**WHAT TO DO:**
Instruction for the entries that follow: retype exactly the lines from the line with "Module Event." to the line with "sources : list", both included, and omit all others.

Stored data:
(** The binary64 number nearest to [n / 10^f] (ties to even), for [n >= 0]:
    the quotient is rounded once, by the specification's division. *)
Definition nearest_decimal (n f : Z) : float :=
  match n with
  | Zpos p =>
      SF2Prim (SFdiv prec emax (S754_finite false p 0)
                 (S754_finite false (Z.to_pos (10 ^ f)) 0))
  | _ => 0%float
  end.

(** [parseFloat] on the numerals above: the Number value of the numeral. *)
Definition parseFloat (t : numeral) : float :=
  match t with
  | NumNaN => nan
  | NumInfinity s => if s then neg_infinity else infinity
  | NumDecimal s n f =>
      if s then (- nearest_decimal n f)%float else nearest_decimal n f
  | NumShortest x => x
  end.

(** [parseFloat(x.toFixed(f))]: [x] rounded to [f] decimals, the way the
    pipeline rounds. *)
Definition round (x : float) (f : Z) : float := parseFloat (toFixed x f).

Definition is_neg_zero (x : float) : bool :=
  match Prim2SF x with S754_zero true => true | _ => false end.

(** [Math.min(a, b)]: NaN when either is NaN, and -0 is below +0. *)
Definition Math_min (a b : float) : float :=
  if is_nan a || is_nan b then nan
  else if (a <? b)%float then a
  else if (b <? a)%float then b
  else if is_neg_zero a then a else b.

(** [a > b] on numbers. *)
Definition gt (a b : float) : bool := (b <? a)%float.
(** [a >= b] and [a <= b] on numbers. *)
Definition ge (a b : float) : bool := (b <=? a)%float.
Definition le (a b : float) : bool := (a <=? b)%float.

(** The numeral of an integer, as [String(n)] prints it. *)
Definition string_of_Z (n : Z) : string :=
  NilZero.string_of_int (Z.to_int n).

End Js.

(* ------------------------------------------------------------------ *)
(** * Strings *)

Local Open Scope string_scope.

Definition upper_ascii (c : ascii) : ascii :=
  let n := nat_of_ascii c in
  if Nat.leb 97 n && Nat.leb n 122 then ascii_of_nat (n - 32) else c.

(** [String.prototype.toUpperCase], on the letters a-z. *)
Fixpoint toUpperCase (s : string) : string :=
  match s with
  | EmptyString => EmptyString
  | String c r => String (upper_ascii c) (toUpperCase r)
  end.

(** [s.slice(0, n)] *)
Definition slice0 (n : nat) (s : string) : string := String.substring 0 n s.

(** A template literal with numbers in it: the literal text and the
    interpolated values, in order. *)
Inductive piece :=
  | Lit (s : string)
  | Num (x : float)
  | Null.

Definition text := list piece.

Definition num_or_null (x : option float) : piece :=
  match x with Some a => Num a | None => Null end.

(* ------------------------------------------------------------------ *)
(** * The data model of pipeline.js *)

Module Profile.
Record t := mk {
  bias : string; action : string;
  price : float; stop : float; tp : float; sharpe : float }.
End Profile.

Module Event.
Record t := mk { headline : string; ticker : string; source : string }.
End Event.

Module Research.
Record t := mk {
  signal : string; confidence : float; summary : string;
  sources : list string; regime : string; key_risks : list string }.
End Research.

Module Signal.
Record t := mk {
  action : string; ticker : string; size_pct : float;
  entry_price : float; stop_loss : float; take_profit : float;
  rationale : string; backtest_sharpe : float;
  expected_return_pct : float; based_on_signal_id : string }.
End Signal.

Module Risk.
Record metrics := mk_metrics {
  position_limit_ok : bool; drawdown_ok : bool; liquidity_ok : bool }.
Record t := mk {
  verdict : string; veto : bool;
  adjusted_size_pct : option float;   (** [None] is JavaScript's [null] *)
  reason : text; risk_metrics : metrics }.
End Risk.

Module Execution.
Record order := mk_order {
  strategy : string; duration_min : Z; child_orders : Z;
  limit_price : float; expected_slippage_bps : float;
  venue : string; status : string; notes : text }.
(** The two shapes [runExecutionAgent] returns. *)
Inductive t :=
  | Rejected (status : string) (reason : string)
  | Order (o : order).
End Execution.

Module Supervisor.
(** [log_id], text made of the date and a random suffix, is left out. *)
Record t := mk {
  audit_status : string; circuit_breaker_triggered : bool;
  human_review_required : bool; flags : list string;
  compliance_notes : string; decision_chain_complete : bool;
  total_messages_audited : nat }.
End Supervisor.

(** The values held by a results object: the five payloads, and the two
    top-level fields [_vetoed] and [status]. *)
Inductive value :=
  | VResearch (p : Research.t)
  | VSignal (p : Signal.t)
  | VRisk (p : Risk.t)
  | VExecution (p : Execution.t)
  | VSupervisor (p : Supervisor.t)
  | VBool (b : bool)
  | VStr (s : string).

(** A results object: an object used as a map from keys to values. *)
Abbreviation results := (gmap string value).

(** [Boolean(o.k)]: a missing key is [undefined]. *)
Definition truthy (v : option value) : bool :=
  match v with
  | None => false
  | Some (VBool b) => b
  | Some (VStr s) => negb (String.eqb s "")
  | Some _ => true
  end.

(** [Boolean(o?.veto)] *)
Definition veto_of (v : option value) : bool :=
  match v with
  | Some (VRisk r) => Risk.veto r
  | _ => false
  end.
(** * File store service of iAgent: a shallow embedding of
      [apps/backend/src/app/services/file.service.ts]

    The service is a sequence of queries against a GridFS bucket
    ([fs.files] metadata documents plus [fs.chunks]).  The embedding keeps
    the shape of the TypeScript: every method of [FileService] is a
    computation in a state-and-exception monad over the bucket, JavaScript
    objects used as dictionaries are [gmap string Value], and the query
    filters built by [listFilesAdvanced] are first-class values that an
    interpreter of the storage engine evaluates. *)

From Stdlib Require Import ZArith NArith String Ascii List Lia Bool.
From stdpp Require Import base option list gmap strings.

Open Scope string_scope.
Open Scope list_scope.
Open Scope Z_scope.

(** ** JavaScript values stored in a metadata document *)

Inductive Value :=
| VUndefined
| VNull
| VBool (b : bool)
| VNum (n : Z)
| VStr (s : string)
| VDate (ms : Z)
| VObjectId (o : N).

Abbreviation Metadata := (gmap string Value).

(** JavaScript truthiness ([x || y], [if (x)]). A [Date] or an [ObjectId]
    is an object and therefore always truthy. *)
Definition truthy (v : Value) : bool :=
  match v with
  | VUndefined | VNull => false
  | VBool b => b
  | VNum n => negb (n =? 0)
  | VStr s => negb (String.eqb s "")
  | VDate _ | VObjectId _ => true
  end.

(** [a || b] *)
Definition js_or (a b : Value) : Value := if truthy a then a else b.

(** [obj?.key] on an optional object: [undefined] when the object or the
    key is absent. *)
Definition opt_get (m : option Metadata) (k : string) : Value :=
  match m with
  | Some o => default VUndefined (o !! k)
  | None => VUndefined
  end.

(** [{...a, ...b}]: keys of [b] win. Spreading [undefined] adds nothing. *)
Definition spread (a : option Metadata) : Metadata := default ∅ a.
Definition merge_obj (a b : Metadata) : Metadata := b ∪ a.

(** ** Strings *)

Definition is_upper (c : ascii) : bool :=
  let n := nat_of_ascii c in (65 <=? n)%nat && (n <=? 90)%nat.

Definition lower_ascii (c : ascii) : ascii :=
  if is_upper c then ascii_of_nat (nat_of_ascii c + 32) else c.

Fixpoint lower (s : string) : string :=
  match s with
  | EmptyString => EmptyString
  | String c r => String (lower_ascii c) (lower r)
  end.

Fixpoint prefixb (p s : string) : bool :=
  match p, s with
  | EmptyString, _ => true
  | String a p', String b s' => Ascii.eqb a b && prefixb p' s'
  | String _ _, EmptyString => false
  end.

(** [s.includes(p)] *)
Fixpoint infixb (p s : string) : bool :=
  prefixb p s ||
  match s with
  | EmptyString => false
  | String _ s' => infixb p s'
  end.

(** White space removed by [String.prototype.trim], restricted to the
    one-byte characters. *)
Definition is_space (c : ascii) : bool :=
  let n := nat_of_ascii c in
  ((9 <=? n)%nat && (n <=? 13)%nat) || (n =? 32)%nat.

Fixpoint trim_start (s : string) : string :=
  match s with
  | String c r => if is_space c then trim_start r else s
  | EmptyString => EmptyString
  end.

Fixpoint trim_end (s : string) : string :=
  match s with
  | EmptyString => EmptyString
  | String c r =>
      match trim_end r with
      | EmptyString => if is_space c then EmptyString else String c EmptyString
      | r' => String c r'
      end
  end.

Definition trim (s : string) : string := trim_end (trim_start s).

(** ** Object ids

    An [ObjectId] is a 12-byte value, kept here as the number it spells
    in big-endian; [toString] prints 24 lower-case hexadecimal digits and
    the constructor [new ObjectId(s)] accepts exactly the 24-digit
    hexadecimal strings (either case) and throws on anything else. *)

Definition ObjectId := N.

Definition hex_digit (d : N) : ascii :=
  if (d <? 10)%N then ascii_of_N (48 + d) else ascii_of_N (87 + d).

Definition hex_value (c : ascii) : option N :=
  let n := N_of_ascii c in
  if ((48 <=? n) && (n <=? 57))%N then Some (n - 48)%N
  else if ((97 <=? n) && (n <=? 102))%N then Some (n - 87)%N
  else if ((65 <=? n) && (n <=? 70))%N then Some (n - 55)%N
  else None.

**SOLUTION:**
Module Event.
Record t := mk { headline : string; ticker : string; source : string }.
End Event.

Module Research.
Record t := mk {
  signal : string; confidence : float; summary : string;
  sources : list string; regime : string; key_risks : list string }.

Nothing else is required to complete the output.